Вы, видимо, регулярно извещали Москву о происходивших событиях. Были ли вы удовлетворены реакцией на ваши сообщения?
—
Нелегкий вопрос. Дело в том, что свою информацию отправляли и некоторые советники. Нередко они расходились со мной в оценках и рекомендациях. Прошу понять правильно: я не считаю себя безгрешным, тоже ошибался. И все- таки дипломатический опыт, семь лет пребывания в Афганистане, близкие контакты с руководителями страны что-нибудь да значили. А что греха таить, порой информацию в Москву поставляли некомпетентные люди.
—
Но ведь были же у нас и настоящие специалисты по Востоку, в частности по Афганистану...
—
К их мнению, как я теперь понимаю, «наверху» не прислушивались.
—
И вопрос, если позволите, в лоб. Вы были «за» или «против» ввода наших ВОЙСК?
—
Давайте вернемся в лето семьдесят девятого... Активизировались действия бандитских формирований, обученных на территории Пакистана. Они выступили против завоеваний революции, играя на ее ошибках. Да и Запад умело подогревал их в борьбе с новой властью. Бандиты отличались особой жестокостью. Они, например, не только сжигали школы и расстреливали учителей, но избивали, а часто и убивали детей-учеников. Один из захваченных в плен бандитов на вопрос: «Почему вы убивали детей?» — при работнике посольства ответил: «Чтобы спасти от неверных». Произошла бандитская вылазка в Герате, были растерзаны два советских специалиста — ветеринарные работники. Была попытка мятежа в Кабуле, правда, быстро и почти без жертв ликвидированная. Возникла опасность захвата аэродрома под Кабулом.

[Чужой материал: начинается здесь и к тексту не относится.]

(** ** The properties *)

(** Reading an index.  From the first block of an index file, whatever the portions
    the parser asks for, [ltfs_read_index] gives it exactly the bytes of the file's
    blocks and nothing behind them; the index the parser makes of them becomes that of
    the volume, and the head is left behind the closing file mark, or, where the
    parser stopped before the mark was seen, in front of it and the result is 1. *)
Theorem read_index_spec m p b bs eod blocks doc reader split vol idx fuel recover :
  index_file m p b blocks -> blocks_of bs doc blocks -> 0 < bs < 2 ^ 31 ->
  b + Z.of_nat (length blocks) + 1 < 2 ^ 63 -> eod = 0 \/ b + Z.of_nat (length blocks) < eod ->
  dev_at (device vol) m -> partition (position (device vol)) = p -> block (position (device vol)) = b ->
  blocksize (label vol) = bs -> reads_document doc reader ->
  parse reader doc false = {| p_ret := 0; p_index := idx; p_symerr_count := 0 |} ->
  same_uuid (idx_vol_uuid idx) (vol_uuid (label vol)) = true ->
  pointers_valid (position (device vol)) (set_index idx vol) = true ->
  Z.of_nat (length doc) < Z.of_nat fuel ->
  exists ret dev, ltfs_read_index ops kmi reader split fuel eod recover vol = Some (ret, set_index idx (set_device dev vol))
  /\ dev_at dev m /\ partition (position dev) = p
  /\ (ret = 0 /\ block (position dev) = b + Z.of_nat (length blocks) + 1
      \/ ret = 1 /\ block (position dev) = b + Z.of_nat (length blocks))
  /\ (sees_mark bs blocks doc reader -> ret = 0).
Proof.
  intros Hf Hb Hbs Hroom Heod Hat Hp Hblk Hsz Hr Hpa Hu Hpt Hfuel.
  destruct (read_index_ok m p b bs eod blocks doc Hf Hb Hbs Hroom Heod reader split vol idx (conj Hat (conj Hp Hblk)) Hsz Hr Hpa
    Hu Hpt fuel recover Hfuel) as (ret & dev & H1 & H2 & H3 & H4 & H5 & _).
  by exists ret, dev.
Qed.

End spec.
(* ===== verification/IndexRoundTrip.v ===== *)
(** * An index that was written is found again

    [ltfs_write_index] and [ltfs_seek_index] together, for any backend, any serializer
    and any parser that agree on the documents; then the file-backed drive. *)

From S2P Require Import Prelude Errors TapeOps TapeDev TapeDevSpec Append Coherency Extents Volume VolumeSpec FsRawReadSpec.
From S2P Require Import IndexRead IndexReadSpec.
Open Scope Z_scope.

Section roundtrip.
Context {D : Type} (ops : tape_ops D) {tape_at : D -> medium -> tc_position -> Prop}.
Context `{!TapeOk ops tape_at, !SpaceOk ops tape_at}.
Implicit Types (vol : ltfs_volume D).
Abbreviation dev_at := (dev_at (tape_at := tape_at)).

Context (kmi : option (list Z -> Z * option (list Z))) (xml : xml_lib) (update_mam_attr : D -> Z * D).
Context (reader : xml_reader) (split : ltfs_volume D -> Z * ltfs_volume D).
Hypothesis reliable : tape_reliable ops tape_at.
Hypothesis update_mam_attr_ok : forall d m pos, tape_at d m pos -> tape_at (update_mam_attr d).2 m pos.

(** What is asked of the parser: it asks for input until it has had the document [doc];
    it asks once more where the last block is a whole one, so that the code sees the
    file mark behind; and it gets back from the document the index [parsed]. *)
Record reads_back (bs : Z) (doc : list Z) (parsed : ltfs_index) : Prop := {
  rb_reads : reads_document doc reader;
  rb_sees : forall blocks, blocks_of bs doc blocks -> sees_mark bs blocks doc reader;
  rb_parses : parse reader doc false = {| p_ret := 0; p_index := parsed; p_symerr_count := 0 |}
}.

(** The back pointer of an index at block [b + 1]: none, or to a place of the data
    partition behind the label and in front of this index. *)
Definition backptr_ok (partition b : Z) vol (back : tape_offset) : Prop :=
  off_partition back = 0
  \/ off_partition back = ltfs_dp_id vol /\ 5 <= off_block back /\ (partition = ltfs_dp_id vol -> off_block back + 1 < b).

Lemma written_pointers_valid vol partition b parsed pos :
  label_ok vol -> 0 < partition -> partition = ltfs_dp_id vol \/ partition = ltfs_ip_id vol -> 3 < b -> b + 1 < 2 ^ 64 ->
  selfptr parsed = {| off_partition := partition; off_block := u64 (b + 1) |} ->
  backptr_ok partition b vol (backptr parsed) ->
  TapeOps.partition pos = ltfs_part_id2num partition vol -> block pos = b + 1 ->
  pointers_valid pos (set_index parsed vol) = true.
Proof.
  intros Hlab Hpos Hpart Hb Hb2 Hself Hback Hp Hblk. destruct (part_id2num_ok vol partition Hlab Hpart) as [_ Hsel].
  unfold pointers_valid. change (index (set_index parsed vol)) with parsed. change (label (set_index parsed vol)) with (label vol).
  rewrite Hself, Hp, Hsel, Hblk. cbn [off_partition off_block]. rewrite (u64_small (b + 1)) by lia. rewrite !Z.eqb_refl. cbn [negb orb].
  destruct Hback as [E|(E & H5 & Hbefore)]; rewrite E.
  - rewrite Z.eqb_refl, (proj2 (Z.eqb_neq 0 partition)) by lia. done.
  - fold (ltfs_dp_id vol). rewrite Z.eqb_refl, andb_false_r. rewrite (proj2 (Z.ltb_ge (off_block (backptr parsed)) 5)), andb_false_r by lia.
    destruct (Z.eqb_spec (ltfs_dp_id vol) partition) as [Ed|]; [|done]. cbn [andb]. rewrite u64_small by lia.
    specialize (Hbefore (eq_sym Ed)). replace (_ >=? _) with false; [by rewrite andb_false_r|].
    symmetry. rewrite Z.geb_leb. apply Z.leb_gt. lia.
Qed.

(** The coherency data of a partition. *)
Definition coherency_of (partition : Z) vol : tc_coherency :=
  if partition =? ltfs_ip_id vol then ip_coh vol else dp_coh vol.

(** Those of [partition] now name the generation and the place of the index [idx]; those
    of the other partition are what they were. *)
Definition coherency_noted (partition : Z) (idx : ltfs_index) vol vol2 : Prop :=
  count (coherency_of partition vol2) = generation idx
  /\ set_id (coherency_of partition vol2) = off_block (selfptr idx)
  /\ volume_change_ref (coherency_of partition vol2) = volume_change_ref (coherency_of partition vol)
  /\ if partition =? ltfs_ip_id vol then dp_coh vol2 = dp_coh vol else ip_coh vol2 = ip_coh vol.

Lemma note_index_noted partition vol1 vol :
  label vol1 = label vol -> ip_coh vol1 = ip_coh vol -> dp_coh vol1 = dp_coh vol ->
  let vol2 := note_index partition vol1 in
  device vol2 = device vol1 /\ index vol2 = index vol1 /\ label vol2 = label vol1
  /\ coherency_noted partition (index vol1) vol vol2.
Proof.
  intros Hl Hi Hd. unfold note_index, coherency_noted, coherency_of.
  assert (Hid : ltfs_ip_id vol1 = ltfs_ip_id vol) by (unfold ltfs_ip_id; by rewrite Hl).
  assert (Hid2 : forall i d, ltfs_ip_id (set_coherency i d vol1) = ltfs_ip_id vol) by (intros; exact Hid).
  rewrite Hid. destruct (partition =? ltfs_ip_id vol) eqn:E; rewrite Hid2, E; cbn; rewrite ?Hi, ?Hd; by split_and!.
Qed.


End roundtrip.
(* ===== verification/FsTree.v ===== *)
(** * The directory tree

    [fs.c]: dentries, their reference counts, the lookups and the release of
    dentries nobody holds.  A dentry lives in a heap; a pointer to one is its
    address, and an operation on an address that has been freed is undefined
    ([None]).  The per-dentry locks are left out: an operation is one step.
    The child table is a hash table of a vendored header; it is the list of its
    entries, the one added last first, so that a search finds what
    [HASH_FIND_STR] finds.  [malloc] succeeds. *)

From S2P Require Import Prelude Errors Extents FsRaw Pathname IndexCriteria.
Open Scope Z_scope.

(** [struct name_list]: the key of an entry and the dentry it leads to. *)
Definition name_list : Type := list (cstring * Z).

(** [struct xattr_info]: key and value; [None]: a NULL value, of size 0. *)
Definition xattr_info : Type := cstring * option (list Z).

(** [struct dentry]; what the data path keeps in it is [file]. *)
Record fsnode := {
  ino : Z;
  uid : Z;
  isdir : bool;
  isslink : bool;
  target : option cstring;
  out_of_sync : bool;
  file : dentry;
  used_blocks : Z;
  name : option cstring;
  platform_safe_name : option cstring;
  parent : option Z;
  readonly : bool;
  creation_time : Z * Z;
  backup_time : Z * Z;
  numhandles : Z;
  link_count : Z;
  deleted : bool;
  matches_name_criteria : bool;
  need_update_time : bool;
  child_list : name_list;
  xattrlist : list xattr_info;
  preserved_tags : list cstring
}.

Definition set_file (f : dentry) (d : fsnode) : fsnode :=
  {| ino := ino d; uid := uid d; isdir := isdir d; isslink := isslink d; target := target d; out_of_sync :=
     out_of_sync d; file := f; used_blocks := used_blocks d; name := name d;
     platform_safe_name := platform_safe_name d; parent := parent d; readonly := readonly d;
     creation_time := creation_time d; backup_time := backup_time d; numhandles :=
     numhandles d; link_count := link_count d; deleted := deleted d; matches_name_criteria
     := matches_name_criteria d; need_update_time := need_update_time d; child_list :=
     child_list d; xattrlist := xattrlist d; preserved_tags := preserved_tags d |}.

Тараки и Амин, обращаясь к советским руководителям с просьбой направить в ДРА воинские части, ссылались на статью Договора о дружбе, в которой речь шла об обеспечении безопасности и территориальной целостности обеих сторон.
Учитывая возникшую обстановку, мы — советский посол, руководитель военных советников и представитель госбезопасности СССР — передали в Москву ряд своих конкретных предложений, в том числе о направлении в Кабул двух советских батальонов: одного — для защиты аэродрома, другого — для размещения в старой крепости города. Два батальона, как вы понимаете,— это не «ограниченный контингент», составивший затем целую армию. Я считал военную акцию нежелательной.
Предложения наши были приняты, кроме направления воинских подразделений.
Ф. А. Табеев. Через меня просьбы Амина о вводе войск не проходили. Видимо, он пользовался другими каналами. Помню, единственно, что во время одной из встреч в середине декабря, когда наша десантная дивизия уже была в Афганистане, Амин очень просил «прикрыть» еще и Бадахшан. Видимо, потому, что с этим районом были связаны интересы его брата. И еще одна причина была: там всегда существовали сильные сепаратистские настроения. Исмаилиты сохраняли относительную независимость при всех режимах, а Амина они попросту не признавали.
—
Хочется понять: была ли тогда реальной угроза падения режима?
—
Была реальная угроза контрреволюционного переворота под флагом исламских фундаменталистов. К тому времени они накопили большую силу. Кабул же. напротив, был ослаблен. Армия после аминовских чисток и репрессий обезглавлена. Духовенство восстановлено против. Крестьянство — против. Племена, тоже натерпевшиеся от Амина,—- против. Вокруг Амина оставалась кучка холуев, которые, как попки, повторяли за ним разные глупости о «строительстве социализма» и «диктатуре пролетариата».
Созданная на востоке крупная так называемая «кунарская группировка» мятежников была в состоянии захватить Кабул в течение 24 часов. Ждали только приказа.
КАК «ВЛИПЛИ В ИСТОРИЮ»
Теперь, спустя годы, известно, что
—
решение ввести в Афганистан войска приняли в «узком кругу» четверо: Генеральный секретарь Брежнев, председатель КГБ Андропов, министр иностранных дел Громыко, министр обороны Устинов;
—
принималось это решение за спиной народа и партии, не все высшие руководители страны знали о нем;
—
события в Афганистане стали апогеем брежневской доктрины, предполагавшей военизацию советской внешней политики в условиях паритета и содержавшей явно ошибочный взгляд на страны «третьего мира» как на потенциально социалистические.
«...Мы противопоставили себя мировому сообществу, нарушили нормы поведения, пошли против общечеловеческих интересов... Поучительно то, что в этом случае были допущены и грубейшие нарушения нашего собственного законодательства, внутрипартийных и гражданских норм и этики»,—говорил Э. А. Шеварднадзе 23 октября 1989 года на заседании Верховного Совета СССР.
Теперь мы все это знаем, усвоили. Ну, а тогда, в семьдесят девятом?